**Task requirements:**
After locating the line that contains "of group 1. *)" in the records below, write out exactly that line and each line after it through the one that contains "None => group0", and nothing else.

====

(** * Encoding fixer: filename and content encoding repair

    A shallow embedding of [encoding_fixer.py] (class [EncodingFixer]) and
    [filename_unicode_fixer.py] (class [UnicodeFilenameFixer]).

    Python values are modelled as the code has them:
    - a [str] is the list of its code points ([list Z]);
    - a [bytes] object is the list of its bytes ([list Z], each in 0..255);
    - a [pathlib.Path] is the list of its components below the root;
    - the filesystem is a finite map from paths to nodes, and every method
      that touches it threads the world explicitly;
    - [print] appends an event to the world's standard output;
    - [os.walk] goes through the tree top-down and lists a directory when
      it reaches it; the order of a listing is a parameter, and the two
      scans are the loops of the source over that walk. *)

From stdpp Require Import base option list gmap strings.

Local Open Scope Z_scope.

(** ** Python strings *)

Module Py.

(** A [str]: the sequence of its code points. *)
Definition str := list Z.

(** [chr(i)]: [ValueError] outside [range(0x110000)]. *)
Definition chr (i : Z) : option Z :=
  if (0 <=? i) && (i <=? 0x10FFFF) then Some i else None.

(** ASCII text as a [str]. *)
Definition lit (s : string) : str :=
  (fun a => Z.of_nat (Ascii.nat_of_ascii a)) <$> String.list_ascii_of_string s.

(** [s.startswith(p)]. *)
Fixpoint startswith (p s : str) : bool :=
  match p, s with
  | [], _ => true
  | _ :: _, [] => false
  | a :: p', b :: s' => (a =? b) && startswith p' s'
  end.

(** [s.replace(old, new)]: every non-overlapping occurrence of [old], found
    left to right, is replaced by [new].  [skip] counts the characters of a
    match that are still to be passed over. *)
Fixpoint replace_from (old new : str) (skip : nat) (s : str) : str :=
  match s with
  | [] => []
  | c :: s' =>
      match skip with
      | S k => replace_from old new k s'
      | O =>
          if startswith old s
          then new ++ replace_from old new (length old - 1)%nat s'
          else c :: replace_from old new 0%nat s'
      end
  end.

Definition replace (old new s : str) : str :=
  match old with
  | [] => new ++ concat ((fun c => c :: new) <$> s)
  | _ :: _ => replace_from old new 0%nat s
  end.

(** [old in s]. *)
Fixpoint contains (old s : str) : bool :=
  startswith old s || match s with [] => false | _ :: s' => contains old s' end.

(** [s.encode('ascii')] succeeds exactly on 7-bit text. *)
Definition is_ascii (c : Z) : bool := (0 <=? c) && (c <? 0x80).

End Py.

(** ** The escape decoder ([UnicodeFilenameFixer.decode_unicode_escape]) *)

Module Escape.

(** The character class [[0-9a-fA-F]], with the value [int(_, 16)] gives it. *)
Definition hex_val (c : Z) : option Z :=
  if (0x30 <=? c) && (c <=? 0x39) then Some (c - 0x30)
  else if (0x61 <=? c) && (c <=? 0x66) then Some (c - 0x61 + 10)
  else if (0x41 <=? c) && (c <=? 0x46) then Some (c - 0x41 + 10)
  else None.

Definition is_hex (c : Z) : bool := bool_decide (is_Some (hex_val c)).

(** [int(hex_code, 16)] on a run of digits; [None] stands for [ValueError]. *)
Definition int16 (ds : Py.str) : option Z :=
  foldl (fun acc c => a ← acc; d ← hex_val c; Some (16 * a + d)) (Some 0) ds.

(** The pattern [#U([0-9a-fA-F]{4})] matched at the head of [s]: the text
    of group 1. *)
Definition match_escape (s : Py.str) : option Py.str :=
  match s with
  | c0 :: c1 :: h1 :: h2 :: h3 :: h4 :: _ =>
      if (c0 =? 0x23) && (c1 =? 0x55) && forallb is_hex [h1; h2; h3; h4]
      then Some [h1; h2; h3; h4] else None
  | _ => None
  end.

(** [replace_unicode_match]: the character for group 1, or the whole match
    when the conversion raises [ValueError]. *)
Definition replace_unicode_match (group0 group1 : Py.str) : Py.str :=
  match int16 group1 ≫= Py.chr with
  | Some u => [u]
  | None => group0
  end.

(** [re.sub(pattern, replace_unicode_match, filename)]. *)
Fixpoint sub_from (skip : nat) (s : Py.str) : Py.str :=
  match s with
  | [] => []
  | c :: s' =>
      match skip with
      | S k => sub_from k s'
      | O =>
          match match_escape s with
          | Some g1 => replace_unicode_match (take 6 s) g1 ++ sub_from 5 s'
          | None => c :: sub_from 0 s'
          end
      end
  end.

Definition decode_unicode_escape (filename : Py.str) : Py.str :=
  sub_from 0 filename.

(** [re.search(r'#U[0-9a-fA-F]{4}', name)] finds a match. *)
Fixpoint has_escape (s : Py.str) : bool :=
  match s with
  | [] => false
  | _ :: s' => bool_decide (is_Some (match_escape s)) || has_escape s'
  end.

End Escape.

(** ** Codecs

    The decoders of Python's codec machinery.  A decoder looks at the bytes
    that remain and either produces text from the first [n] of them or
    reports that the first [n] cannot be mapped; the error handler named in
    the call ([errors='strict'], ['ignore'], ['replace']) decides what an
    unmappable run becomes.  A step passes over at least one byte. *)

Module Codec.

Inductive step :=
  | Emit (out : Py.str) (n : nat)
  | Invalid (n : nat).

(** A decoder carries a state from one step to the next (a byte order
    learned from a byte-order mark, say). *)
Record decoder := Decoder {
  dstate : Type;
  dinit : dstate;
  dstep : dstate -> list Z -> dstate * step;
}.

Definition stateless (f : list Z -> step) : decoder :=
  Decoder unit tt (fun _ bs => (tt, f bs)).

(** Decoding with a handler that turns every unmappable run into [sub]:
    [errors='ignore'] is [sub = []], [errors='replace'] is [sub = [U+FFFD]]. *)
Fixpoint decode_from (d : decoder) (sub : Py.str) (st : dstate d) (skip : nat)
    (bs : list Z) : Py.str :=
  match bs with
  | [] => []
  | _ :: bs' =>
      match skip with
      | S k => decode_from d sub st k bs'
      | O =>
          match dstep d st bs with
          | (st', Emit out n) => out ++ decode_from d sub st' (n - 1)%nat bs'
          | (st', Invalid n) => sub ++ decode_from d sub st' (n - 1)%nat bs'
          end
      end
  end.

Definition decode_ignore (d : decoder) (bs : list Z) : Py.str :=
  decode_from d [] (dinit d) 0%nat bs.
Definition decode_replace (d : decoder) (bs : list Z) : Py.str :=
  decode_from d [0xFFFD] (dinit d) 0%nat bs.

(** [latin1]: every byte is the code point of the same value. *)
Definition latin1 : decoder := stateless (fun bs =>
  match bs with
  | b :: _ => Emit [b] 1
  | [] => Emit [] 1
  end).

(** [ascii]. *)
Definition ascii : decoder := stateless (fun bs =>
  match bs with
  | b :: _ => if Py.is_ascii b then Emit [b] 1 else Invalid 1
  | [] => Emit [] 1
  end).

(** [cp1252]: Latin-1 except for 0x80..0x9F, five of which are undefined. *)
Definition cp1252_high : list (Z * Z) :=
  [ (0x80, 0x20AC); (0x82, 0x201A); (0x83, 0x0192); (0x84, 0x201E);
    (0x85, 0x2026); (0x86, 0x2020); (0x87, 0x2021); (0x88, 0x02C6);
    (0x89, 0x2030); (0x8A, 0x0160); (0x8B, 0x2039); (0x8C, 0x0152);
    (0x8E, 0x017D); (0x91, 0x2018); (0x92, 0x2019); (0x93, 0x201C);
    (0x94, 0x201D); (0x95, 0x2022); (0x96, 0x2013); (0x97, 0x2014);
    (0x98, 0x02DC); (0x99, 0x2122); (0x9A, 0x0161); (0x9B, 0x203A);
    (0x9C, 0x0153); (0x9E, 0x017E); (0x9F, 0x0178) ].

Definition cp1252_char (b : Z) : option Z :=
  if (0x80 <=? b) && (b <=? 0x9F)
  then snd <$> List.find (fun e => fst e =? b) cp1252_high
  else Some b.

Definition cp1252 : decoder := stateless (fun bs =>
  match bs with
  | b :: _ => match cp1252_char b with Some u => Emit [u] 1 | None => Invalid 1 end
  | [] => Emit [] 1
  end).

====

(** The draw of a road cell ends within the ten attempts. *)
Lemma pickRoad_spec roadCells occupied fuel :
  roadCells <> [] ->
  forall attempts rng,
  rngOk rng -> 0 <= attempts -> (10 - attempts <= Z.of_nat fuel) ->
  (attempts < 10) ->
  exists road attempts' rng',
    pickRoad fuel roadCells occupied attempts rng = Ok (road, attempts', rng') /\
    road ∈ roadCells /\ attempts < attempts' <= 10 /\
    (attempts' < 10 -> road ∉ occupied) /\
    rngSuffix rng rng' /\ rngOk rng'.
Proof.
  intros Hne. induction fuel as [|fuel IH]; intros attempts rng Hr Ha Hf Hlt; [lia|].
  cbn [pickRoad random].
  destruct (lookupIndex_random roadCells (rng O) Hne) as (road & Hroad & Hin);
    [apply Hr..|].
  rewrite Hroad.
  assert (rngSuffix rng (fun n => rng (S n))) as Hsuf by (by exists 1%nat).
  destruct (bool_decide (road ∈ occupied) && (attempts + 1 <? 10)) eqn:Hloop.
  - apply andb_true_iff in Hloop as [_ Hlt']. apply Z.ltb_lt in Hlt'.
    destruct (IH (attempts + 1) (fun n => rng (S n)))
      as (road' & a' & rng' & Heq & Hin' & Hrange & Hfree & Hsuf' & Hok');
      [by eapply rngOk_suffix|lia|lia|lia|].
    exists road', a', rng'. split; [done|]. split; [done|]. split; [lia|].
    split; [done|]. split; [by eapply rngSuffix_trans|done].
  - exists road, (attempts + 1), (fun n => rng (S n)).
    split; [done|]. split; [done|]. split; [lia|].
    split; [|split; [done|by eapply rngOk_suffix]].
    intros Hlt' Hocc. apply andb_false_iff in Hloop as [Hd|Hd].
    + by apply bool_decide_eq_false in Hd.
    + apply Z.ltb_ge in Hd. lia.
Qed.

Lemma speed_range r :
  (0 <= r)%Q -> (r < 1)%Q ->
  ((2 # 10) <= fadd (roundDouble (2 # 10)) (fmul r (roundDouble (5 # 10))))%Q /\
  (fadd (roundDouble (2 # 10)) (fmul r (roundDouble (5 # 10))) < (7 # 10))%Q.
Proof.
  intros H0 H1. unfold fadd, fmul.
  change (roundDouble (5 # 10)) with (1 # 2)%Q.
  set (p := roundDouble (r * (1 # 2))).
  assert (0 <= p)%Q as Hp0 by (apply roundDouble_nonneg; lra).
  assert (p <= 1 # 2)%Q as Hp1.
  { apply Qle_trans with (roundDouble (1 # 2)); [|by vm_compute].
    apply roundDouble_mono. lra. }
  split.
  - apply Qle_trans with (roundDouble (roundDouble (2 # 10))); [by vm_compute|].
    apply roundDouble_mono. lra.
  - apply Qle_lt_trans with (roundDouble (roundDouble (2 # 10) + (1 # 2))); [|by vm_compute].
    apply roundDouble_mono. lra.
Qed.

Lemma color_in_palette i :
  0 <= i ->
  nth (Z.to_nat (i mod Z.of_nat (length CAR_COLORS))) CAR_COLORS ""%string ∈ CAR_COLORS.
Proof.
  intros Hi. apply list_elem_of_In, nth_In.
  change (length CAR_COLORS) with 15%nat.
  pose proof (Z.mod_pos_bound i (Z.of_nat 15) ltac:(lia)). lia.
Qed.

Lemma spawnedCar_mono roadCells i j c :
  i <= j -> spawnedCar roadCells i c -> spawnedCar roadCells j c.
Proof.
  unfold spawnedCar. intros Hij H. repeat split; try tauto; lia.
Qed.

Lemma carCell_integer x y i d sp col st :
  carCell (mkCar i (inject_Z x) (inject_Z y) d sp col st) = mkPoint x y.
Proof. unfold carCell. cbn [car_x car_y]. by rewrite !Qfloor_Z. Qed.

====

**Task answer:**
    of group 1. *)
Definition match_escape (s : Py.str) : option Py.str :=
  match s with
  | c0 :: c1 :: h1 :: h2 :: h3 :: h4 :: _ =>
      if (c0 =? 0x23) && (c1 =? 0x55) && forallb is_hex [h1; h2; h3; h4]
      then Some [h1; h2; h3; h4] else None
  | _ => None
  end.

(** [replace_unicode_match]: the character for group 1, or the whole match
    when the conversion raises [ValueError]. *)
Definition replace_unicode_match (group0 group1 : Py.str) : Py.str :=
  match int16 group1 ≫= Py.chr with
  | Some u => [u]
  | None => group0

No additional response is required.